なんかドラーグ族の体の模様とかウルトラマンっぽいんすよ、
『真夜中のカーボーイ』で、テレビで『ウルトラマン』が映る場面があるんすが、
当時の欧米でもウルトラマンが知られていたのかな?
短編の「かたつむり LES ESCARGOTS」とか、
『ウルトラQ』のナメゴンやゴーガを連想するんすが、
案外、ルネ・ラルーは『ウルトラQ』『ウルトラマン』を観てるのかも。
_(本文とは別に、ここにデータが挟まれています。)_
(** A field that was visited without exception and not marked is left as it
    is by a second visit. *)
Lemma process_field_stable (f : field) :
  (forall n, mask_node (mask_node n) = mask_node n) ->
  raised (process_field f) = None ->
  marked (process_field f) = false ->
  process_field (now (process_field f))
  = mk_visit (now (process_field f)) false None.
Proof.
  intros Hmask Hr Hk.
  destruct (bad_body_cases f) as [Hb | [[para Hb] | Hb]].
  - rewrite (process_field_empty f Hb). cbn [now].
    now apply process_field_empty.
  - rewrite (process_field_paragraph f para Hb) in Hr, Hk |- *.
    destruct (is_masked_name f) eqn:Hm.
    { cbn [now].
      rewrite (process_field_paragraph (with_paragraph f (map mask_node para))
                 (map mask_node para) eq_refl).
      change (is_masked_name (with_paragraph f (map mask_node para)))
        with (is_masked_name f).
      rewrite Hm, map_map.
      rewrite (map_ext _ mask_node Hmask). reflexivity. }
    destruct (is_thread_name f) eqn:Ht.
    { cbn [now raised] in *.
      rewrite (process_field_paragraph (with_paragraph f (fst (thread_nodes para)))
                 (fst (thread_nodes para)) eq_refl).
      change (is_masked_name (with_paragraph f (fst (thread_nodes para))))
        with (is_masked_name f).
      change (is_thread_name (with_paragraph f (fst (thread_nodes para))))
        with (is_thread_name f).
      rewrite Hm, Ht, (thread_nodes_stable para Hr). reflexivity. }
    destruct (is_pep_list_name f) eqn:Hp.
    { rewrite (body_astext_paragraph f para Hb) in Hr, Hk |- *.
      destruct (pep_links _) as [new_body|e] eqn:Hl; [|discriminate].
      destruct (pep_links_inv _ new_body Hl) as (links & Hlinks & ->).
      cbn [now].
      rewrite (process_field_paragraph
                 (with_paragraph f (removelast (flat_map with_separator links)))
                 (removelast (flat_map with_separator links)) eq_refl).
      change (is_masked_name (with_paragraph f _)) with (is_masked_name f).
      change (is_thread_name (with_paragraph f _)) with (is_thread_name f).
      change (is_pep_list_name (with_paragraph f _)) with (is_pep_list_name f).
      rewrite Hm, Ht, Hp, body_astext_with_paragraph.
      rewrite removelast_with_separator at 1.
      rewrite (join_separated_links _ links (paragraph_tokens_free para) Hlinks).
      unfold re_split_comma_blank at 1.
      rewrite re_split_join;
        [| apply re_split_nonempty | apply re_split_from_blank_free].
      fold (re_split_comma_blank (join "" (map astext para))).
      rewrite Hl. reflexivity. }
    destruct (is_unneeded_name f) eqn:Hu; [discriminate|].
    cbn [now].
    now rewrite (process_field_paragraph f para Hb), Hm, Ht, Hp, Hu.
  - rewrite (process_field_bad_body f Hb) in Hr. discriminate.
Qed.

Lemma stable_fields_loop (header : list field) :
  Forall (fun f => process_field f = mk_visit f false None) header ->
  loop_raised (visit_fields header) = None
  /\ remove_marked (visit_fields header) = header.
Proof.
  unfold remove_marked.
  induction 1 as [|f rest Hf _ [IHl IHr]]; simpl; [auto|].
  rewrite Hf. simpl. rewrite ?Hf. simpl. rewrite IHr. auto.
Qed.

(** The run of [apply] that returns, read forwards. *)
Lemma apply_completes (d : document) (classes : list string)
      (pep_field : field) (more : list field) (rest : list block) (pep_num : Z) :
  path_match_pep (source d) = true ->
  children d = field_list classes (pep_field :: more) :: rest ->
  contains "rfc2822" classes = true ->
  rule_name pep_field = "pep" ->
  int (body_astext pep_field) = Some pep_num ->
  second_is_title (pep_field :: more) = true ->
  loop_raised (visit_fields (pep_field :: more)) = None ->
  apply d
  = (Returned,
     with_header (after_pep_number d) classes
       (remove_marked (visit_fields (pep_field :: more)))).
Proof.
  intros Hpath Hc Htag Hname Hint Htitle Hloop.
  rewrite (surjective_pairing (apply d)).
  generalize (apply_run d Hpath).
  generalize (fst (apply d)) (snd (apply d)). intros o d' Hrun.
  destruct Hrun;
    repeat match goal with
      | Hx : children ?d = _, Hy : children ?d = _ |- _ =>
          rewrite Hx in Hy; inversion Hy; subst; clear Hy
      end;
    try congruence;
    try match goal with
      | Hn : forall c h, field_list _ _ <> field_list c h |- _ =>
          exfalso; eapply Hn; reflexivity
      end.
Qed.

(** X15: on a PEP file whose number is not 0, a second run of [apply] after
    a normal return returns normally and changes nothing, provided that
    masking a masked node leaves it as it is. *)
Theorem second_apply_changes_nothing (d d' : document) :
  (forall n, mask_node (mask_node n) = mask_node n) ->
  path_match_pep (source d) = true ->
  pep_number d <> Some 0%Z ->
  apply d = (Returned, d') ->
  apply d' = (Returned, d').
Proof.
  intros Hmask Hpath Hnz Happly.
  pose proof (apply_run d Hpath) as Hrun. rewrite Happly in Hrun.
  simpl in Hrun.
  inversion Hrun as [ | | | | | | |
                    | ? classes pep_field more rest pep_num
                        Hc Htag Hname Hint Htitle Hloop ]; subst.
  destruct (after_pep_number_cases d) as [[Hbase _] | [_ Hz]]; [|contradiction].
  rewrite Hbase in *.
  destruct more as [|title_field more']; [discriminate|].
  assert (Htname : rule_name title_field = "title").
  { simpl in Htitle. now apply String.eqb_eq in Htitle. }
  destruct (visit_fields_completed _ Hloop) as [Hvs Hall].
  rewrite Hvs, (remove_marked_completed _ Hall).
  assert (Hkeep : forall f x,
             rule_name f = x ->
             contains x ["author"; "bdfl-delegate"; "pep-delegate"; "sponsor"] = false ->
             contains x ["discussions-to"; "resolution"] = false ->
             contains x ["replaces"; "superseded-by"; "requires"] = false ->
             contains x ["last-modified"; "content-type"; "version"] = false ->
             raised (process_field f) = None ->
             removed f = false /\ process_field f = mk_visit f false None).
  { intros f x Hx Hm Ht Hp Hu Hr. subst x. split.
    - unfold removed, is_unneeded_name. now rewrite Hu.
    - exact (process_field_unrecognised f Hr Hm Ht Hp Hu). }
  inversion Hall as [|? ? Hrp Hall']; subst.
  inversion Hall' as [|? ? Hrt Hall'']; subst.
  destruct (Hkeep pep_field "pep" Hname eq_refl eq_refl eq_refl eq_refl Hrp)
    as [Hpk Hpn].
  destruct (Hkeep title_field "title" Htname eq_refl eq_refl eq_refl eq_refl Hrt)
    as [Htk Htn].
  cbn [filter map]. rewrite Hpk, Htk. cbn [negb map]. rewrite Hpn, Htn.
  cbn [now].
  set (others := map (fun f => now (process_field f))
                     (filter (fun f => negb (removed f)) more')).
  assert (Hstable : Forall (fun f => process_field f = mk_visit f false None)
                           (pep_field :: title_field :: others)).
  { constructor; [exact Hpn|]. constructor; [exact Htn|].
    unfold others. apply Forall_forall. intros f' Hin'.
    apply in_map_iff in Hin'. destruct Hin' as (f & <- & Hin).
    apply filter_In in Hin. destruct Hin as [Hin Hkept].
    rewrite Forall_forall in Hall''. pose proof (Hall'' f Hin) as Hr.
    apply process_field_stable; [exact Hmask | exact Hr|].
    rewrite (process_field_marked f Hr).
    now apply negb_true_iff in Hkept. }
  destruct (stable_fields_loop _ Hstable) as [Hloop' Hsame].
  unfold with_header at 1 2. rewrite Hc.
  rewrite (apply_completes
             (with_children d (field_list classes
                                 (pep_field :: title_field :: others) :: rest))
             classes pep_field (title_field :: others) rest pep_num);
    auto.
  rewrite Hsame.
  assert (Hsame_number :
            after_pep_number
              (with_children d (field_list classes
                                  (pep_field :: title_field :: others) :: rest))
            = with_children d (field_list classes
                                 (pep_field :: title_field :: others) :: rest)).
  { unfold after_pep_number, pep_number, header_fields. cbn [children with_children].
    rewrite Hint. destruct pep_num; try reflexivity.
    exfalso. apply Hnz. unfold pep_number, header_fields. now rewrite Hc. }
  rewrite Hsame_number. reflexivity.
Qed.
うそ

セル画とは違うパステル調の色彩が良い。
話や世界観が諸星大二郎みたいかな。
『進撃の巨人』はよく知らないんすが、
『GANTZ』のカタストロフィで、巨人族に捕まった小島多恵とか
『ファンタスティック・プラネット』っぽいかな。


■題名:
LES MAITRES DU TEMPS
TIME MASTERS
時の支配者

監督・脚本:
RENE LALOUX
ルネ・ラルー

脚本:
MOEBIUS (JEAN GIRAUD)
メビウス (ジャン・ジロー)

音楽:
CHRISTIAN ZANESI
クリスチャン・ザネシー

発表年:1982年

製作国:
フランス
ハンガリー

評価:B ★★★☆

■雑記:
惑星ペルディドで車を爆走させるクロードと息子のピエール。
事故り父は死に一人残されるピエール。
ピエールを救出するため宇宙船ダブルトライアングルズ22号の艦長ジャファールと、
同乗していたマトン王子とベル王女が惑星ペルディドに向かう。
途中で愉快な老人シルバードや妖精を伴い……。

ネタバレなんすが、
時の支配者のせいで、可愛いピエールが
な、なんと実は老人のシルバードだったというとんでもないオチ。
シルバードは自分自身に教わった曲を歌っていたのか……。

メビウスの世界観(デザイン)とかは良いんですが、
『ファンタスティック・プラネット』と比べると
キャラがセル画?になっているので普通の海外アニメかな。
日本のアニメに慣れていると話しの展開や人物の動きなんかが
まったりとしてスローな感じ。


■題名:
GANDAHAR
LIGHT YEARS
ガンダーラ

監督・脚本:
RENE LALOUX
ルネ・ラルー

デザイン:
PHILIPPE CAZA
フィリップ・カザ

音楽:
GABRIEL YARED
カブリエル・ヤレド

発表年:1987年

製作国:
フランス
北朝鮮

評価:B ★★★★

■雑記:
理想郷ガンダーラが、人工生命体メタモルフにより未来から送り込まれた
機械人間メタルマン軍団に攻められ、あら大変!
アイル・ビー・バック

ガンダーラの国はなんか、河童の王国とか
『リュウの道 - 石森章太郎』のミュータント(畸形)とかを西洋風にした感じかな。
メタルマンは、なんか黒いアイアンマンみたい。
巨大なカニ?やゴジラみたいなのも登場する。
『時の支配者』同様、キャラがセル画になっているので普通の海外アニメ。
話しの展開や人物の動きなんかがまったりとしてスローな感じ。